EMERSON OK, CHIESA NO - Dicevamo di Emerson: pur non sempre preciso, ha sostanzialmente convinto per spinta, buon contributo dietro e un paio di pericolosissime incursioni in avanti, che nella ripresa han fatto gridare al gol. Un suo colpo di testa in tuffo su traversone di Chiesa è finito di poco a lato, poi si è presentato solo davanti a Fabianski, venendo però sbilanciato da un difensore al momento di concludere. Rimango tuttavia del parere che, in questo momento, Spinazzola sia più affidabile per continuità, lucidità e perizia nelle giocate, ma, insomma, sul versante mancino di retroguardia siamo messi piuttosto bene, visto che anche Biraghi il suo lo fa sempre. Buona la prova di Florenzi, più che altro sul piano quantitativo, e discreto Pellegrini, il più attivo e propositivo sul fronte offensivo, ma con la macchia dei tre calci d'angolo sprecati. Chiesa rischia di diventare un problema: incredibile il gol sbagliato in avvio davanti alla porta, poche iniziative degne di nota, tanta confusione. Non è questo il Federico che avevamo conosciuto, rapido, sgusciante, abile nel saltare l'uomo: l'auspicio è che la Juve lo rigeneri e lo trasformi in un campione a tutto tondo, perché ne abbiamo bisogno. 

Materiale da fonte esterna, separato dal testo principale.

(* ===== verification/InferPipeline.v ===== *)
(** * core/inference/pipeline.rs: the inference pipeline

    [infer] is the pipeline of [InferencePipeline::stream] as a step relation: the coordinator
    that reads batches from the dataloader, the bounded work queue, the pool of workers and the
    bounded result channel.  A step is one operation on a channel or one call of the model.  A
    call of the model that panics is reported as an internal error. *)

From stdpp Require Import base numbers list gmap strings relations.
From Stdlib Require Import ZArith Lia.
From S2P Require Import Prelude.

Module infer.
Section infer.
Context {Sample Prediction Error : Type}.
Context (internal : string -> Error).
(** [model.run_batch]; [None] is a panic. *)
Context (run_batch : list Sample -> option (Result (list Prediction) Error)).

Record Batch : Type := MkBatch { batch_id : Z; samples : list Sample }.
Record InferenceBatch : Type := MkInferenceBatch { result_id : Z; predictions : list Prediction }.

Definition outcome (b : Batch) : Result InferenceBatch Error :=
  match run_batch (samples b) with
  | Some (Ok ps) => Ok (MkInferenceBatch (batch_id b) ps)
  | Some (Err e) => Err e
  | None => Err (internal "worker panicked")
  end.

Inductive Coordinator := Receiving | Dispatching (b : Batch) | Reporting (e : Error) | Stopped.
Inductive Worker := Waiting | Running (b : Batch) | Sending (r : Result InferenceBatch Error) | Done.

(** [input] is what the dataloader will still send before it closes, [gone] says that the
    consumer dropped its receiver, [received] is what it took out. *)
Record State : Type := MkState {
  input : list (Result Batch Error);
  coordinator : Coordinator;
  work : list Batch;
  workers : list Worker;
  results : list (Result InferenceBatch Error);
  gone : bool;
  received : list (Result InferenceBatch Error);
}.

(** [stream]; a channel of capacity zero panics. *)
Definition stream (num_workers : nat) (data : list (Result Batch Error)) : option State :=
  if (num_workers =? 0)%nat then None
  else Some (MkState data Receiving [] (replicate num_workers Waiting) [] false []).

Definition all_done (ws : list Worker) : Prop := Forall (fun w => w = Done) ws.

Section step.
Variable cap : nat.

Inductive step : State -> State -> Prop :=
  | Receive b i q ws r g o :
      step (MkState (Ok b :: i) Receiving q ws r g o) (MkState i (Dispatching b) q ws r g o)
  | ReceiveError e i q ws r g o :
      step (MkState (Err e :: i) Receiving q ws r g o) (MkState i (Reporting e) q ws r g o)
  | InputClosed q ws r g o :
      step (MkState [] Receiving q ws r g o) (MkState [] Stopped q ws r g o)
  | Dispatch b i q ws r g o :
      (length q < cap)%nat -> ~ all_done ws ->
      step (MkState i (Dispatching b) q ws r g o) (MkState i Receiving (q ++ [b]) ws r g o)
  | DispatchFails b i q ws r g o :
      all_done ws -> step (MkState i (Dispatching b) q ws r g o) (MkState i Stopped q ws r g o)
  | Report e i q ws r o :
      (length r < cap)%nat ->
      step (MkState i (Reporting e) q ws r false o) (MkState i Stopped q ws (r ++ [Err e]) false o)
  | ReportFails e i q ws r o :
      step (MkState i (Reporting e) q ws r true o) (MkState i Stopped q ws r true o)
  | Take b i c q ws1 ws2 r g o :
      step (MkState i c (b :: q) (ws1 ++ Waiting :: ws2) r g o) (MkState i c q (ws1 ++ Running b :: ws2) r g o)
  | NoMoreWork i ws1 ws2 r g o :
      step (MkState i Stopped [] (ws1 ++ Waiting :: ws2) r g o) (MkState i Stopped [] (ws1 ++ Done :: ws2) r g o)
  | Run b i c q ws1 ws2 r g o :
      step (MkState i c q (ws1 ++ Running b :: ws2) r g o) (MkState i c q (ws1 ++ Sending (outcome b) :: ws2) r g o)
  | Send x i c q ws1 ws2 r o :
      (length r < cap)%nat ->
      step (MkState i c q (ws1 ++ Sending x :: ws2) r false o) (MkState i c q (ws1 ++ Waiting :: ws2) (r ++ [x]) false o)
  | SendFails x i c q ws1 ws2 r o :
      step (MkState i c q (ws1 ++ Sending x :: ws2) r true o) (MkState i c q (ws1 ++ Done :: ws2) r true o)
  | Consume x i c q ws r o :
      step (MkState i c q ws (x :: r) false o) (MkState i c q ws r false (o ++ [x]))
  | DropReceiver i c q ws r o :
      step (MkState i c q ws r false o) (MkState i c q ws r true o).
End step.

(** The result channel is closed and empty. *)
Definition ended (s : State) : Prop := coordinator s = Stopped /\ all_done (workers s) /\ results s = [].
End infer.
End infer.

(** ** Every batch is answered once *)
Section delivery.
Import infer.
Context {Sample Prediction Error : Type} (internal : string -> Error)
  (run_batch : list Sample -> option (Result (list Prediction) Error)).
Context (num_workers : nat) (data : list (Result (Batch (Sample := Sample)) Error)).

Abbreviation St := (State (Sample := Sample) (Prediction := Prediction) (Error := Error)).
Abbreviation Out := (Result (InferenceBatch (Prediction := Prediction)) Error).
Abbreviation out := (outcome internal run_batch).
Abbreviation step := (step internal run_batch (num_workers * 2)).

BUON KEAN E IL REBUS IMMOBILE - Meglio di lui, da subentrato, ha fatto Kean, all'inizio un po' indolente ma cresciuto col passare dei minuti: anche per il neo PSG, però, sono mancate cattiveria e determinazione, che possono arrivare giocando e facendo esperienza ad alto livello. Ancora una prova grigia, infine, da parte di Belotti, e il quadro non è migliorato con Caputo, nello scarso minutaggio avuto a disposizione. Problemi nei sedici metri finali, dunque, e il fatto che le palle gol più nitide della ripresa siano capitate su piede e testa di un difensore (le due citate di Palmieri) deve indurre a severa riflessione. Contro l'Olanda, l'occasione sarà quantomai propizia per lanciare con convinzione Immobile. Per l'ennesima volta: la Scarpa d'oro europea non può avere un ruolo marginale in rappresentativa, a costo di attuare qualche aggiustamento tattico che, peraltro, non porterebbe stravolgimenti radicali allo stile di gioco della squadra.